まずはその圧倒的な存在感の大きな屋根。一見シンプルな切妻屋根なのだが、よく見ると、棟瓦や鬼瓦といった、いわゆる和風建築によくある瓦屋根の特徴は排除されている。さらに、軒先に鉄板を用い、非常に薄くすることでそのシャープさが増している。瓦葺きの鈍重さを感じさせないこの軽快さは[いとをかし]である。
そして、正門から美術館エントランスへと続くアプローチ。実はここは私が最も[エモい]と思っている空間でもある。

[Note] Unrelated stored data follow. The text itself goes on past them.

Lemma follows_grid_advance step_size st i (p : Shape T) :
follows_grid step_size st ->
grid_index step_size st = inr i ->
follows_grid step_size
  (set_scenario_time_step (num_add (scenario_time_step st) step_size)
     (set_occupancies_coinciding (occupancies_coinciding st ++ [mkOccupancy i p]) st)).
Proof.
intros Hf Hi. rewrite (follows_grid_index _ _ Hf) in Hi.
destruct Hf as [Hg Hco (ks & Hks & Hs & Hle)].
split; cbn.
- rewrite length_app, Nat.add_1_r. cbn. rewrite Hg. reflexivity.
- intros k o Hk. apply lookup_app_Some in Hk as [Hk|[Hlen Hk]].
  + eauto.
  + apply list_lookup_singleton_Some in Hk as [Hk <-].
    assert (k = length (occupancies_coinciding st)) as -> by lia.
    exact Hi.
- exists ks. split; [exact Hks|]. split; [exact Hs|].
  eapply Forall_impl; [exact Hle|]. cbn. intros k Hk. rewrite length_app. lia.
Qed.

Lemma initial_locals_grid step_size : follows_grid step_size (initial_locals (T:=T)).
Proof.
split; cbn.
- reflexivity.
- intros k o Hk. discriminate Hk.
- exists []. repeat constructor.
Qed.

Lemma initial_occupancy_grid step_size st st' :
follows_grid step_size st ->
initial_occupancy step_size st = inr st' -> follows_grid step_size st'.
Proof.
intros Hf [(_ & ->)|(_ & i & Hi & ->)]%initial_occupancy_inr; [exact Hf|].
apply follows_grid_emit; assumption.
Qed.

Lemma classify_grid step_size (p : Shape T) st st' :
follows_grid step_size st ->
classify step_size p st = inr st' -> follows_grid step_size st'.
Proof.
intros Hf [(_ & ->)|(i & Hi & [(_ & ->)|(_ & ->)])]%classify_inr.
- eapply follows_grid_same; [..|exact Hf]; reflexivity.
- eapply follows_grid_same;
    [..|exact (follows_grid_emit _ _ _ (ShapeGroup (shape_list st)) Hf Hi)];
    reflexivity.
- eapply follows_grid_same;
    [..|exact (follows_grid_emit _ _ _ (ShapeGroup (shape_list st)) Hf Hi)];
    reflexivity.
Qed.

Lemma coincide_grid step_size (p : Shape T) st st' :
follows_grid step_size st ->
coincide step_size p st = inr st' -> follows_grid step_size st'.
Proof.
intros Hf [(_ & ->)|(_ & i & Hi & ->)]%coincide_inr; [exact Hf|].
apply follows_grid_advance; assumption.
Qed.

Lemma second_row_grid step_size r st st' :
follows_grid step_size st ->
second_row step_size r st = inr st' -> follows_grid step_size st'.
Proof.
unfold second_row. intros Hf Hb. inv_bind Hb. destruct a as [st1 p].
apply read_interval_inr in Ha as (t1 & v & _ & _ & _ & _ & -> & _).
eapply coincide_grid; [|exact Hb].
eapply classify_grid; [|exact Ha1].
eapply initial_occupancy_grid; [|exact Ha0].
eapply follows_grid_same; [..|exact Hf]; reflexivity.
Qed.

Lemma loop_body_grid step_size r st st' :
follows_grid step_size st ->
loop_body step_size r st = inr st' -> follows_grid step_size st'.
Proof.
unfold loop_body. intros Hf Hb. inv_bind Hb. injection Hb as <-.
eapply follows_grid_same with (st := a); try reflexivity.
destruct (flag st =? 1).
- unfold first_row in Ha. inv_bind Ha. injection Ha as <-.
  eapply follows_grid_same; [..|exact Hf]; reflexivity.
- destruct (flag st =? -1).
  + eapply second_row_grid; eassumption.
  + injection Ha as <-. exact Hf.
Qed.

Lemma for_rows_grid step_size (rows : list (row T)) st st' :
follows_grid step_size st ->
for_rows step_size rows st = inr st' -> follows_grid step_size st'.
Proof.
revert st. induction rows as [|r rows IH]; intros st Hf Hb.
- injection Hb as <-. exact Hf.
- cbn [for_rows] in Hb. inv_bind Hb.
  eapply IH; [|exact Hb]. eapply loop_body_grid; eassumption.
Qed.

(** *** A coinciding occupancy needs a validated interval and a division *)

Lemma second_row_step_used step_size r st st' (U : Prop) :
(forall t0 t1 g q, valid step_size t0 t1 = true ->
   num_div g step_size = inr q -> U) ->
(occupancies_coinciding st <> [] -> U) ->
second_row step_size r st = inr st' ->
occupancies_coinciding st' <> [] -> U.
Proof.
unfold second_row. intros HU Hst Hb. inv_bind Hb. destruct a as [st1 p].
apply read_interval_inr in Ha as (t1 & v & _ & _ & Hv1 & Hv2 & -> & _).
cbn [fst snd] in *.
assert (Hc : occupancies_coinciding a1 = occupancies_coinciding st).
{ apply classify_inr in Ha1 as [(_ & ->)|(i & _ & [(_ & ->)|(_ & ->)])];
    apply initial_occupancy_inr in Ha0 as [(_ & ->)|(_ & j & _ & ->)];
    reflexivity. }
apply coincide_inr in Hb as [(_ & ->)|(_ & i & Hi & ->)].
- rewrite Hc. exact Hst.
- intros _. unfold grid_index in Hi. apply bind_inr in Hi as (q & Hq & _).
  eapply HU; [|exact Hq]. unfold valid. rewrite Hv1, Hv2. reflexivity.
Qed.

Lemma for_rows_step_used step_size (rows : list (row T)) st st' (U : Prop) :
(forall t0 t1 g q, valid step_size t0 t1 = true ->
   num_div g step_size = inr q -> U) ->
(occupancies_coinciding st <> [] -> U) ->
for_rows step_size rows st = inr st' ->
occupancies_coinciding st' <> [] -> U.
Proof.
intros HU. revert st. induction rows as [|r rows IH]; intros st Hst Hb.
- injection Hb as <-. exact Hst.
- cbn [for_rows] in Hb. inv_bind Hb. eapply IH; [|exact Hb].
  unfold loop_body in Ha. inv_bind Ha. injection Ha as <-.
  change (occupancies_coinciding a0 <> [] -> U).
  destruct (flag st =? 1).
  + unfold first_row in Ha0. inv_bind Ha0. injection Ha0 as <-. exact Hst.
  + destruct (flag st =? -1).
    * eapply second_row_step_used; eassumption.
    * injection Ha0 as <-. exact Hst.
Qed.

来館者を敢えて通らせる長い通路(40m近くある!)は、日本庭園の形式の1つである「露地」のようであり、道路の喧騒を遮断する竹の植え込み、和風住宅のような丸竹の壁、硯石のように見える石畳が作り出す空間はその静寂感とも相まって[いとあはれ]。
また、軒桁には斜めにカットされた亜鉛メッキのT字鋼、軒裏には無塗装の木毛セメント板といった工業製品を意図的に仕上げ材に使用している潔さは[いとをかし]。
これらは[いとあはれ][いとをかし]から更に時代を経て生まれた[侘び][寂び]という言葉も想起させる秀逸な「日本的空間」だと私は思う。
日本の美意識の空間
さらに館内に入っても[エモさ]は続く。
外観の屋根の形をそのまま反映させた天井は庭園に向かって勾配し、内部と外部が連続したような一体感があってとても清々しい。その仕上げには薄く加工した竹を貼り付けたものを使っているのが、これまた[いとをかし]である。
この空間の開放性、快適性は何と言っても庭園との閾となる大きなガラスの開口部による効果が大きい。それはまるで庭園を絵画として切り出している額縁のようである。まさしくそこに『燕子花図屏風』があるかのように[いとあはれ]。
それは「庭と建築とアート作品とがひとつに融合した状態をつくり出そうと考えた」という隈研吾の言葉通りである。
私はこれまで何度も外国人観光客に東京の建築を紹介することがあったのだが、その際には必ずここ《根津美術館》を訪れ、「日本の美意識の空間」の1つだと説明する(ちなみに、併せて、槇文彦の《ヒルサイドテラス》や谷口吉郎の《乗泉寺》なども紹介する)。
彼らはこの美術館の空間にとても感激して、いろんな角度から写真を撮りまくる。果たして、彼らが、[あはれ]や[をかし]また[侘び][寂び]をどこまで理解してくれているかは正直わからないが、何か自分達と違う美意識の空間に魅了され、とても楽しんでくれていることは確かである。